Certains après-midi, le gardien est à lui seul toute l'équipe. 6 arrêts, dont plusieurs sur des ballons que personne n'imaginait voir repoussés, et un score final qui flatte tout ce qui se trouvait devant lui.
Samuel Annan était au centre, et lorsqu'on les a séparés, trois ou quatre autres étaient impliqués. Un centre d'entraînement est un lieu étroit, et les longues saisons le rétrécissent.
« Celui qui ne court pas pour ce maillot ne le portera pas longtemps. » Aucun nom n'a été prononcé, et ce n'était pas la peine : dans le vestiaire, tout le monde a compris.
« Je regarde tous les matchs de Hasaacas d’ici. Ça dit tout de l’endroit où est ma tête. » Le prêt à Inter Allies suit son cours, mais le cœur n’a jamais fait le voyage.
« Ça avait assez duré. Je préfère le dire en face plutôt que de laisser traîner. » Dix minutes à huis clos à Hasaacas, et les deux hommes en sont ressortis en disant que tout allait bien.
« Je n'ai rien de mauvais à dire sur cet endroit. J'ai simplement besoin d'être ailleurs. » C'est écrit désormais, et cela change ce que Hasaacas peuvent feindre de ne pas avoir entendu.
Il ne s'agissait pas de football, et tous ceux qui ont vu la scène le savent. Deux hommes qui doivent jouer ensemble samedi se sont dit cette semaine au Hasaacas des choses qui prendront plus d'une semaine à effacer.
« Je titularise des joueurs qui font le travail.
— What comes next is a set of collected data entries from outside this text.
(* ===== verification/JsonCodec.v ===== *)
(** * The JSON codec inverts itself on what the program encodes

    A string survives escaping, scanning and unquoting when it is valid UTF-8; an object
    the encoder writes parses back to its members. *)

From Stdlib Require Import String.
From S2P Require Import Prelude.
From S2P Require Import Utf8.
From S2P Require Import Errors.
From S2P Require Import Json.

(** ** Runes *)

(** A decoded rune has either one ASCII byte or only bytes above ASCII. *)
Lemma decode_rune_bytes s r n :
  decode_rune s = Some (r, n) ->
  (n = 1%nat /\ r < 0x80 /\ exists b, take n s = [b] /\ byte_val b = r) \/
  (0x80 <= r /\ Forall (fun b => 0x80 <= byte_val b) (take n s) /\ take n s <> []).
Proof.
  unfold decode_rune, first_info, is_cont, in_range, low6.
  destruct s as [|b0 s]; [done|]. pose proof (byte_val_bound b0).
  intros H0. 
  destruct (Z.ltb_spec (byte_val b0) 0x80).
  { left. injection H0 as <- <-. split; [done|]. split; [done|]. eauto. }
  right.
  repeat (match type of H0 with context [if ?c then _ else _] => destruct c eqn:? end; try discriminate).
  all: repeat (match type of H0 with context [match ?l with [] => _ | _ => _ end] => destruct l end;
    try discriminate).
  all: repeat (match type of H0 with context [if ?c then _ else _] => destruct c eqn:? end;
    try discriminate).
  all: injection H0 as <- <-; rewrite ?andb_true_iff, ?Z.leb_le, ?Z.ltb_lt, ?Z.ltb_ge, ?Z.eqb_eq, ?Z.eqb_neq in *.
  all: split; [|split; [repeat constructor; lia|done]].
  all: Z.div_mod_to_equations; lia.
Qed.

Lemma byte_of_inv b z : byte_val b = z -> byte_of z = b.
Proof. intros <-. apply byte_of_val. Qed.

Lemma encode_decode_rune s r n :
  decode_rune s = Some (r, n) -> encode_rune r = take n s.
Proof.
  unfold decode_rune, first_info, is_cont, in_range, low6, encode_rune.
  destruct s as [|b0 s]; [done|]. pose proof (byte_val_bound b0).
  intros H0.
  destruct (Z.ltb_spec (byte_val b0) 0x80).
  { injection H0 as <- <-. rewrite (proj2 (Z.ltb_lt _ _)) by done. simpl.
    by rewrite byte_of_val. }
  repeat (match type of H0 with context [if ?c then _ else _] => destruct c eqn:? end; try discriminate).
  all: repeat (match type of H0 with context [match ?l with [] => _ | _ => _ end] => destruct l end;
    try discriminate).
  all: repeat (match type of H0 with context [if ?c then _ else _] => destruct c eqn:? end;
    try discriminate).
  all: injection H0 as <- <-; rewrite ?andb_true_iff, ?Z.leb_le, ?Z.ltb_lt, ?Z.ltb_ge, ?Z.eqb_eq, ?Z.eqb_neq in *.
  all: repeat match goal with |- context [?a <? ?b] =>
    first [rewrite (proj2 (Z.ltb_lt a b)) by (Z.div_mod_to_equations; lia)
          |rewrite (proj2 (Z.ltb_ge a b)) by (Z.div_mod_to_equations; lia)] end.
  all: simpl; repeat f_equal; apply byte_of_inv; Z.div_mod_to_equations; lia.
Qed.

(** ** Scanning what [escape] wrote *)

(** A chunk of raw string text: the scanner passes over it. *)
Definition scannable (e : bytes) : Prop :=
  forall t, scan_string (e ++ t) =
    match scan_string t with Some (r, rest) => Some (e ++ r, rest) | None => None end.

Lemma scannable_app a b : scannable a -> scannable b -> scannable (a ++ b).
Proof.
  intros Ha Hb t. rewrite <- app_assoc, Ha, Hb. destruct (scan_string t) as [[r rest]|]; [|done].
  by rewrite app_assoc.
Qed.

Lemma scannable_plain b :
  32 <= byte_val b -> byte_val b <> 34 -> byte_val b <> 92 -> scannable [b].
Proof.
  intros H1 H2 H3 t. simpl. rewrite (proj2 (Z.eqb_neq _ _) H2), (proj2 (Z.eqb_neq _ _) H3).
  by rewrite (proj2 (Z.ltb_ge _ _) H1).
Qed.

Lemma scannable_high e : Forall (fun b => 0x80 <= byte_val b) e -> scannable e.
Proof.
  induction 1 as [|b e Hb _ IH]; [by intros t; simpl; destruct (scan_string t) as [[]|]|].
  apply (scannable_app [b]); [|done]. apply scannable_plain; lia.
Qed.

Lemma scannable_escape e : is_escape e = true -> scannable [backslash; e].
Proof. intros He t. simpl. by rewrite He. Qed.

Lemma scannable_unicode e :
  match e with [h1; h2; h3; h4] => is_hex h1 && is_hex h2 && is_hex h3 && is_hex h4 = true
  | _ => False end ->
  scannable (backslash :: chr "u" :: e).
Proof.
  destruct e as [|h1 [|h2 [|h3 [|h4 []]]]]; try done. intros Hh t. simpl. by rewrite Hh.
Qed.
(* ===== verification/Signal.v ===== *)
(** * Signals: the envelope, its payloads and their validation
    (signaling.go, signal_payload.go, signal_validate.go) *)

From Stdlib Require Import String.
From S2P Require Import Prelude.
From S2P Require Import Utf8.
From S2P Require Import Errors.
From S2P Require Import Json.
From S2P Require Import JsonCodec.

(** ** The envelope *)

Definition ProtocolVersion : Z := 1.

(** [SignalKind] is a string; kinds outside protocol version 1 are kept as they are. *)
Definition KindOffer : string := "offer".
Definition KindAnswer : string := "answer".
Definition KindCandidate : string := "candidate".
Definition KindICEComplete : string := "ice-complete".
Definition KindRestart : string := "restart".
Definition KindReject : string := "reject".
Definition KindClose : string := "close".

Record Signal := {
  Version : Z; ID : string; SessionID : string; Kind : string;
  From : string; To : string; Payload : bytes
}.

(** ** Payloads *)

Definition RejectNotListening : string := "not_listening".
Definition RejectBusy : string := "busy".
Definition RejectUnauthorized : string := "unauthorized".
Definition RejectUnsupportedVersion : string := "unsupported_version".
Definition RejectInvalidOffer : string := "invalid_offer".
Definition RejectInternal : string := "internal".

(** [RejectCode.valid]. *)
Definition RejectCode_valid (c : string) : bool :=
  bool_decide (c ∈ [RejectNotListening; RejectBusy; RejectUnauthorized;
                    RejectUnsupportedVersion; RejectInvalidOffer; RejectInternal]).

Definition CloseNormal : string := "normal".
Definition CloseGoingAway : string := "going_away".
Definition CloseProtocolError : string := "protocol_error".
Definition CloseTimeout : string := "timeout".
Definition CloseInternal : string := "internal".
Definition validateReconnect (rp : ReconnectPolicy) : result error ReconnectPolicy :=
  if reconnect_zero rp then Ok defaultReconnectPolicy
  else if negb (Enabled rp) then Ok rp
  else if MaxAttempts rp <=? 0 then
    Err (errorf ErrConfig "pipe: config Reconnect.MaxAttempts must be positive when enabled" None)
  else if AttemptTimeout rp <=? 0 then
    Err (errorf ErrConfig "pipe: config Reconnect.AttemptTimeout must be positive when enabled" None)
  else
    let b := rp_Backoff rp in
    if (Initial b <? 0) || (Maximum b <? 0) then
      Err (errorf ErrConfig "pipe: config Reconnect.Backoff durations must not be negative" None)
    else
      let initial := if Initial b =? 0 then 500 * millisecond else Initial b in
      let maximum := if Maximum b =? 0 then 5 * second else Maximum b in
      if maximum <? initial then
        Err (errorf ErrConfig "pipe: config Reconnect.Backoff.Maximum must be at least Initial" None)
      else
        let factor := if SFeqb (Factor b) f_zero then f_two else Factor b in
        if SFltb factor f_one then
          Err (errorf ErrConfig "pipe: config Reconnect.Backoff.Factor must be at least 1" None)
        else if SFltb (Jitter b) f_zero || SFltb f_one (Jitter b) then
          Err (errorf ErrConfig "pipe: config Reconnect.Backoff.Jitter must be in [0, 1]" None)
        else
          Ok {| Enabled := true; MaxAttempts := MaxAttempts rp; AttemptTimeout := AttemptTimeout rp;
                rp_Backoff := {| Initial := initial; Maximum := maximum; Factor := factor;
                                 Jitter := Jitter b |} |}.
(** ** Recovery *)

(** [attemptRestart]. *)
Definition attemptRestart : M (option closeIntent) :=
  let policy := Reconnect cfg in
  s ← get_s;
  if negb (Enabled policy) || negb (bool_decide (s_role s = roleOfferer)) ||
     (MaxAttempts policy <=? restartAttempt s) then
    mret (Some {| ci_code := CloseNormal; ci_reason := "connectivity lost";
                  ci_err := Some (errorf ErrDisconnected
                    "pipe: connection to %s was lost and could not be recovered" None);
                  ci_notify := true; ci_graceful := false |})
  else
    now ← clock_now;
    modify (fun s => s <| restartAttempt ::= Z.succ |>
                       <| generation := u32 (generation s + 1) |>
                       <| restartStarted := Some now |>);;
    s ← get_s;
    emit (LRestart (generation s));;
    metric_ (Count metricRestartAttempts 1 []);;
    offer ← with_peer (Err (ESent pionx_ErrClosed)) (CreateOffer true);
    match offer with
    | Err e =>
      metric_ (Count metricRestartResults 1 [labelResult "error"]);;
      mret (Some (intentFor (errorf ErrICE "pipe: create restart offer" (Some e))))
    | Ok sdp =>
      err ← sendSignal KindRestart (Some (PRestart {| rp_Generation := generation s; rp_SDP := sdp |}));
      match err with
      | Some e =>
        metric_ (Count metricRestartResults 1 [labelResult "error"]);;
        mret (Some (intentFor e))
      | None =>
        b ← backoffFor (restartAttempt s);
        armRecovery (AttemptTimeout policy + b);; mret None
      end
    end.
Tout le travail. » Aucun nom n’a été prononcé ; toutes les caméras se sont quand même tournées vers Francis Appiah, et l’entraîneur a laissé faire.
L'erreur d'un défenseur, quelqu'un la nettoie ; celle d'un gardien finit au fond. Il l'a su avant que le ballon franchisse la ligne, et tout le stade aussi.
« Trente minutes, porte fermée, tout a été dit. On s’est serré la main après. » Ce qui était dans la pièce est resté dans la pièce, et Abdul Sulemana s’est entraîné le lendemain matin comme un homme plus léger.
« Ce n’est pas de la colère. J’y pense depuis des mois, et rien de ce qui s’est passé récemment n’a changé mon avis. » La demande est posée sur un bureau de Hasaacas, et elle ne sera pas retirée.
Il ne s'agissait pas de football, et tous ceux qui ont vu la scène le savent. Deux hommes qui doivent jouer ensemble samedi se sont dit cette semaine au Hasaacas des choses qui prendront plus d'une semaine à effacer.
Un nom de plus sur la liste : Liberty Professionals a posé la question que tout le football se pose au sujet de Joseph Schlupp. La réponse de Hasaacas n’a pas changé — pour l’instant.
17 jours, dit l’examen — et les examens sont plus cléments que la réalité. Les matchs de cette période viennent de devenir le travail de quelqu’un d’autre.
« Je titularise des joueurs qui font le travail. Tout le travail. » Aucun nom n’a été prononcé ; toutes les caméras se sont quand même tournées vers Isaac Owusu, et l’entraîneur a laissé faire.
Une faute de main en défense n'est qu'un instant ; la même dans les buts est un but encaissé. Nana Essien le sait, le public l'a compris aussitôt, et il n'y avait personne derrière lui pour en faire autre chose.